Digital technologies make a deeper form of unbundling possible, especially at the edge of the distribution network. But possible does not mean automatic. Digital technology will not decentralize the electric system on its own; whether institutions allow decentralized resources to be observed, valued, coordinated, and compensated in ways that make economic sense will shape what the architecture of future power systems looks like and enables.
Policy Watch
- This Thursday, the Federal Energy Regulatory Commission (FERC) is expected to issue a ruling on new policies for interconnecting data centers and other large-load customers to transmission systems. This proceeding began in October, when Secretary of Energy Chris Wright invoked Section 403 of the Department of Energy Organization Act and asked FERC to address the timely and orderly interconnection of large loads to the interstate transmission system. The proceeding responds to the rapid growth of electricity demand from data centers, advanced manufacturing, and other large commercial and industrial loads. Its central issue is whether, and how, FERC should establish more standardized, transparent, and nondiscriminatory procedures for connecting these large loads to transmission facilities, including foundational questions about issues like cost allocation, reliability, and the federal-state jurisdictional boundary. As readers of Dispatch Energy know, large-load interconnection has become one of the pressure points where AI-driven demand growth, transmission planning, resource adequacy, state retail regulation, and ratepayer protection all collide.
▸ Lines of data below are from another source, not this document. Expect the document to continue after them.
(* ===== verification/Goroutines.v ===== *)
(** * Goroutines: programs over the bindings side by side

    The C library behind [src/stbi.go] keeps its flip flag and its failure
    reason in globals, and the bindings have no lock: when two goroutines
    call them, the calls of both act on one [World] in the order the
    scheduler picks.  A loader calls into C more than once, so that order
    is finer than the calls: Module [Sched] splits a loader into the step
    up to the return of the decoder ([enter]) and the step from there on
    ([resume]), and runs two goroutines under a schedule of such steps
    ([tick], [sched]).  A schedule of whole calls is an [interleaving],
    run by [Stbi.run]; [interleavings] lists them.  The theorems exhibit
    the schedules in which one goroutine changes what another is handed:
    through the flip flag, through the failure reason, and through the
    cell behind a shared [channelsInFile].  The scheduler of Go can switch
    at more points than the two of this model; that adds schedules and
    removes none, so what is shown to happen here can happen there. *)

From S2P Require Import Prelude Ints GoIO GoImage Stbi.

Module Sched.
Import Stbi.
#[local] Open Scope go_scope.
Getting the rules right could speed investment and improve reliability, while getting them wrong could shift costs, create legal uncertainty, and perpetuate the delays and exclusion that would decelerate computing-driven economic growth. (Full disclosure: I submitted a public comment to FERC in this proceeding.)
Innovation Spotlight
- Researchers at MIT are developing electron-conducting carbon concrete, or ec³, an emerging multifunctional building material that combines ordinary cement, water, nanoscale carbon black, and electrolytes to create a conductive network inside concrete. Rather than treating walls, slabs, sidewalks, and bridges as passive infrastructure, ec³ points toward a future in which built structures can also store and release electricity as supercapacitors. Recent research reported in the Proceedings of the National Academy of Sciences shows a tenfold improvement over earlier versions, with roughly 5 cubic meters (about the volume of a typical basement wall) potentially storing enough energy to meet the daily electricity needs of an average U.S. household. The technology remains early-stage and will have to prove its durability, cost-effectiveness, safety, and constructability at scale. Still, by making concrete do double duty as both structure and energy storage, ec³ may promise to turn some of the world’s most common infrastructure into distributed assets for renewable integration, resilience, and grid-edge innovation.
Further Reading
- A recent report by the Pew Charitable Trusts, Distributed Energy Can Unleash the Resilient, Affordable Grid of the Future, offers a practical policy playbook for scaling distributed energy resources, including rooftop and community solar, batteries, smart appliances, managed EV charging, and virtual power plants. Its central contribution is to translate distributed energy resource (DER) modernization from a broad aspiration into an actionable governance agenda: integrate DERs into utility planning and procurement, reduce permitting and interconnection barriers, align utility incentives with DER deployment, and use DERs to strengthen community resilience. Organized around six recommendations, the report shows how distributed resources can become active grid assets rather than peripheral customer technologies. Its emphasis on DERs and virtual power plants as sources of peak-demand capability at 40 to 60 percent of the cost of traditional solutions makes the playbook especially timely as policymakers confront rising demand, affordability pressures, and reliability challenges. (I was a peer reviewer of the report, and the co-chairs of the project, Pat Wood III and Audrey Zibelman, have influenced my thinking and work profoundly on various topics, including integrating DERs into power systems through more extensive markets rather than mandates.)